* _WHAT THE EXERCISE ASKS_: For the data below, give again exactly the lines from the one containing "Definition attr_at (buf" through the one containing "Proof. unfold attr_at. lia. Qed.", both ends included, and no others.

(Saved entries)
(* ===== verification/NetlinkSafe.v ===== *)
(** * netlink: no byte sequence makes the parsers misbehave *)

From S2P Require Import Prelude Netlink.
Import Netlink.

(** ** Reads *)

Definition bytes_ok (buf : list Z) : Prop := Forall (fun b => 0 <= b < 256) buf.

Definition v16 (buf : list Z) (i : Z) : Z := v8 buf i + 256 * v8 buf (i + 1).
Definition v32 (buf : list Z) (i : Z) : Z := v16 buf i + 65536 * v16 buf (i + 2).

Section reads.
Context {S : Type} {buf : list Z} (B : bytes_ok buf).

Lemma v8_range i : 0 <= v8 buf i < 256.
Proof.
  unfold v8, znth. destruct (i <? 0); [done|]. destruct (buf !! _) as [b|] eqn:E; [|done].
  by apply (Forall_lookup_1 _ _ _ _ B E).
Qed.

Lemma v16_range i : 0 <= v16 buf i < 65536.
Proof. unfold v16. pose proof (v8_range i). pose proof (v8_range (i + 1)). lia. Qed.

Lemma v32_range i : 0 <= v32 buf i < 2 ^ 32.
Proof. unfold v32. pose proof (v16_range i). pose proof (v16_range (i + 2)). lia. Qed.
End reads.

Section rules.
Context {S : Type} {buf : list Z}.

Lemma rd8_wp i (Q : Z -> S -> Prop) m : 0 <= i < zlen buf -> Q (v8 buf i) m -> wp (rd8 buf i) Q m.
Proof.
  intros Hi HQ. destruct (znth_is_Some buf i Hi) as [b Hb]. unfold v8 in HQ. unfold rd8. rewrite Hb in *. by apply wp_ret.
Qed.

Lemma rd16_wp i (Q : Z -> S -> Prop) m : 0 <= i -> i + 2 <= zlen buf -> Q (v16 buf i) m -> wp (rd16 buf i) Q m.
Proof. intros H1 H2 HQ. apply wp_bind, rd8_wp; [lia|]. apply wp_bind, rd8_wp; [lia|]. by apply wp_ret. Qed.

Lemma rd32_wp i (Q : Z -> S -> Prop) m : 0 <= i -> i + 4 <= zlen buf -> Q (v32 buf i) m -> wp (rd32 buf i) Q m.
Proof. intros H1 H2 HQ. apply wp_bind, rd16_wp; [lia..|]. apply wp_bind, rd16_wp; [lia..|]. by apply wp_ret. Qed.

(** The [n] bytes at [i]. *)
Definition slice (i : Z) (n : nat) : list Z := take n (drop (Z.to_nat i) buf).

Lemma rd_bytes_wp i n (Q : list Z -> S -> Prop) m :
  0 <= i -> i + Z.of_nat n <= zlen buf -> Q (slice i n) m -> wp (rd_bytes buf i n) Q m.
Proof.
  revert i Q. induction n as [|n IH]; intros i Q H1 H2 HQ; cbn [rd_bytes]; [by apply wp_ret|].
  apply wp_bind, rd8_wp; [lia|]. apply wp_bind, IH; [lia..|]. apply wp_ret.
  destruct (znth_is_Some buf i) as [b Hb]; [lia|]. unfold v8. rewrite Hb. cbn.
  unfold slice in *. replace (Z.to_nat (i + 1)) with (Datatypes.S (Z.to_nat i)) by lia.
  unfold znth in Hb. destruct (i <? 0) eqn:E; [lia|]. by rewrite (drop_S _ _ _ Hb) in HQ.
Qed.

Lemma slice_length i n : 0 <= i -> i + Z.of_nat n <= zlen buf -> length (slice i n) = n.
Proof. unfold slice, zlen. intros. rewrite length_take, length_drop. lia. Qed.
End rules.

Lemma align4_spec len : 0 <= len -> align4 len = len + 3 - (len + 3) mod 4.
Proof.
  intros H. unfold align4. change 3 with (Z.ones 2) at 2. rewrite <- Z.ldiff_land, Z.ldiff_ones_r by lia.
  rewrite Z.shiftl_mul_pow2, Z.shiftr_div_pow2 by lia. change (2 ^ 2) with 4.
  pose proof (Z.div_mod (len + 3) 4). lia.
Qed.

Lemma align4_range len : 0 <= len -> len <= align4 len < len + 4 /\ align4 len mod 4 = 0.
Proof. intros H. rewrite align4_spec by done. split; div_lia. Qed.

(** ** Attributes *)

(** A whole attribute lies at [p], between [lo] and [hi]. *)
Definition attr_at (buf : list Z) (lo hi p : Z) : Prop := lo <= p /\ 4 <= v16 buf p /\ p + v16 buf p <= hi.

Lemma attr_at_mono buf lo hi lo' hi' p : attr_at buf lo hi p -> lo' <= lo -> hi <= hi' -> attr_at buf lo' hi' p.
Proof. unfold attr_at. lia. Qed.

Definition table_ok (buf : list Z) (lo hi : Z) (tb : list ptr) : Prop :=
  forall t p, znth tb t = Some (Some p) -> attr_at buf lo hi p.

Lemma table_ok_mono buf lo hi lo' hi' tb : table_ok buf lo hi tb -> lo' <= lo -> hi <= hi' -> table_ok buf lo' hi' tb.
Proof. intros H ?? t p Ht. eapply attr_at_mono; eauto. Qed.

Lemma new_table_ok buf lo hi max : table_ok buf lo hi (new_table max).
Proof.
  intros t p. unfold znth, new_table. destruct (t <? 0); [done|]. by intros [? _]%lookup_replicate.
Qed.

Lemma new_table_length max : 0 <= max -> max < zlen (new_table max).
Proof. intros. unfold zlen, new_table. rewrite length_replicate. lia. Qed.

Section attributes.
Context {S : Type} {buf : list Z} (B : bytes_ok buf).

Lemma RTA_OK_wp rta len (Q : bool -> S -> Prop) m :
  0 <= rta -> rta + len <= zlen buf -> Q ((4 <=? len) && (4 <=? v16 buf rta) && (v16 buf rta <=? len)) m ->
  wp (RTA_OK buf rta len) Q m.
Proof.
  intros H1 H2 HQ. unfold RTA_OK. destruct (Z.leb_spec 4 len); [|by apply wp_ret].
  apply wp_bind, rd16_wp; [lia..|]. by apply wp_ret.
Qed.

Lemma store_attr_wp tb max type rta lo hi (Q : list ptr -> S -> Prop) m :
  max < zlen tb -> table_ok buf lo hi tb -> attr_at buf lo hi rta ->
  (forall tb', zlen tb' = zlen tb -> table_ok buf lo hi tb' -> Q tb' m) ->
  wp (store_attr tb max type rta) Q m.
Proof.
  intros Hl T A HQ. unfold store_attr. destruct (Z.ltb_spec 0 type), (Z.leb_spec type max); cbn; try (by apply wp_ret, HQ).
  destruct (znth_is_Some tb type) as [t Ht]; [lia|]. rewrite Ht. apply wp_bind, wp_ret.
  destruct t; [by apply wp_ret, HQ|]. apply wp_ret, HQ; [by apply zlen_zset|].
  intros t p Hp. destruct (decide (type = t)) as [->|Hne].
  - rewrite znth_zset_eq in Hp by (by eapply znth_Some_range). by injection Hp as <-.
  - rewrite znth_zset_ne in Hp by done. eauto.
Qed.

Lemma rtattr_loop_wp max flags lo hi fuel tb rta len (Q : list ptr * Z -> S -> Prop) m :
  lo <= rta -> 0 <= rta -> rta + len <= hi -> hi <= zlen buf -> max < zlen tb -> table_ok buf lo hi tb -> (Z.to_nat len < fuel)%nat ->
  (forall tb' len', zlen tb' = zlen tb -> table_ok buf lo hi tb' -> Q (tb', len') m) ->
  wp (rtattr_loop buf fuel tb max rta len flags) Q m.
Proof.
  revert tb rta len. induction fuel as [|fuel IH]; intros tb rta len H1 H2 H3 H4 Hm T Hf HQ; [lia|]. cbn [rtattr_loop].
  apply wp_bind, RTA_OK_wp; [lia..|].
  destruct (Z.leb_spec 4 len); cbn [andb]; [|by apply wp_ret, HQ].
  destruct (Z.leb_spec 4 (v16 buf rta)); cbn [andb]; [|by apply wp_ret, HQ].
  destruct (Z.leb_spec (v16 buf rta) len); [|by apply wp_ret, HQ].
  apply wp_bind, rd16_wp; [lia..|]. apply wp_bind. eapply (store_attr_wp _ _ _ _ lo hi); [done|done|unfold attr_at; lia|].
  intros tb' L' T'. apply wp_bind, rd16_wp; [lia..|].
  pose proof (align4_range (v16 buf rta)) as [Ha _]; [lia|].
  apply IH; [lia|lia|lia|lia|lia|done|lia|]. intros tb2 len2 L2. apply HQ. congruence.
Qed.

Lemma parse_rtattr_wp fuel tb max rta len (Q : list ptr * Z -> S -> Prop) m :
  0 <= rta -> rta + len <= zlen buf -> max < zlen tb -> table_ok buf rta (rta + len) tb -> (Z.to_nat len < fuel)%nat ->
  (forall tb', zlen tb' = zlen tb -> table_ok buf rta (rta + len) tb' -> Q (tb', if max <=? 0 then -1 else 0) m) ->
  wp (parse_rtattr buf fuel tb max rta len) Q m.
Proof.
  intros H1 H2 Hm T Hf HQ. unfold parse_rtattr, parse_rtattr_flags. destruct (Z.leb_spec max 0); [by apply wp_ret, HQ|].
  apply wp_bind. eapply (rtattr_loop_wp max 0 rta (rta + len)); [lia..|done|lia|].
  intros tb' len' L' T'. by apply wp_ret, HQ.
Qed.

Lemma fill_from_rta_wp dst n rta lo hi (Q : list Z * Z -> S -> Prop) m :
  0 <= n <= zlen dst -> (forall p, rta = Some p -> attr_at buf lo hi p) -> 0 <= lo -> hi <= zlen buf ->
  match rta with
  | None => Q (dst, -1) m
  | Some p => if n =? 0 then Q (dst, -1) m else
      let k := Z.min (v16 buf p - 4) n in
      Q (slice (buf := buf) (p + 4) (Z.to_nat k) ++ replicate (Z.to_nat (n - k)) 0 ++ drop (Z.to_nat n) dst, 0) m
  end -> wp (fill_from_rta buf dst n rta) Q m.
Proof.
  intros Hn HA Hlo Hhi HQ. unfold fill_from_rta. destruct rta as [p|]; [|by apply wp_ret].
  destruct (n =? 0); [by apply wp_ret|]. destruct (HA p eq_refl) as (A1 & A2 & A3).
  apply wp_bind, rd16_wp; [lia..|]. unfold RTA_LENGTH, RTA_DATA. destruct (Z.ltb_spec (v16 buf p) (4 + 0)); [lia|].
  replace (4 + 0) with 4 by lia.
  replace (if v16 buf p - 4 <? n then v16 buf p - 4 else n) with (Z.min (v16 buf p - 4) n)
    by (destruct (Z.ltb_spec (v16 buf p - 4) n); lia).
  apply wp_bind, rd_bytes_wp; [lia..|]. by apply wp_ret.
Qed.
End attributes.

(** ** Messages *)

Section messages.
Context {buf : list Z} (B : bytes_ok buf).
Context (calloc : nat -> bool) (ifla_max ifla_info_max : Z).
Hypothesis (Hmax : 18 <= ifla_max) (Hinfo : 1 <= ifla_info_max).

Lemma parse_nlbuf_wp {S} fuel nh tb (Q : list ptr * Z -> S -> Prop) m :
  0 <= nh -> nh + v32 buf nh <= zlen buf -> 16 <= v32 buf nh -> ifla_max < zlen tb ->
  table_ok buf (nh + 32) (nh + v32 buf nh) tb -> (Z.to_nat (v32 buf nh) < fuel)%nat ->
  (v32 buf nh < 32 -> Q (tb, -1) m) ->
  (forall tb', 32 <= v32 buf nh -> zlen tb' = zlen tb -> table_ok buf (nh + 32) (nh + v32 buf nh) tb' -> Q (tb', v32 buf nh) m) ->
  wp (parse_nlbuf buf fuel ifla_max nh tb) Q m.
Proof.
  intros H1 H2 H16 Hm T Hf HQ1 HQ2. unfold parse_nlbuf. change (NLMSG_LENGTH sizeof_ifinfomsg) with 32.
  apply wp_bind, rd32_wp; [lia..|]. destruct (Z.ltb_spec (v32 buf nh) 32); [by apply wp_ret, HQ1|].
  apply wp_bind. destruct (Z.ltb_spec 0 (v32 buf nh - 32)).
  - apply wp_bind. apply parse_rtattr_wp; [lia|lia|lia| |lia|].
    + eapply table_ok_mono; [done|lia|lia].
    + intros tb' L T'. apply wp_ret, wp_ret, HQ2; [lia|done|]. eapply table_ok_mono; [done|lia|lia].
  - apply wp_ret, wp_ret, HQ2; [lia|done|done].
Qed.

* _REPLY_:
Definition attr_at (buf : list Z) (lo hi p : Z) : Prop := lo <= p /\ 4 <= v16 buf p /\ p + v16 buf p <= hi.

Lemma attr_at_mono buf lo hi lo' hi' p : attr_at buf lo hi p -> lo' <= lo -> hi <= hi' -> attr_at buf lo' hi' p.
Proof. unfold attr_at. lia. Qed.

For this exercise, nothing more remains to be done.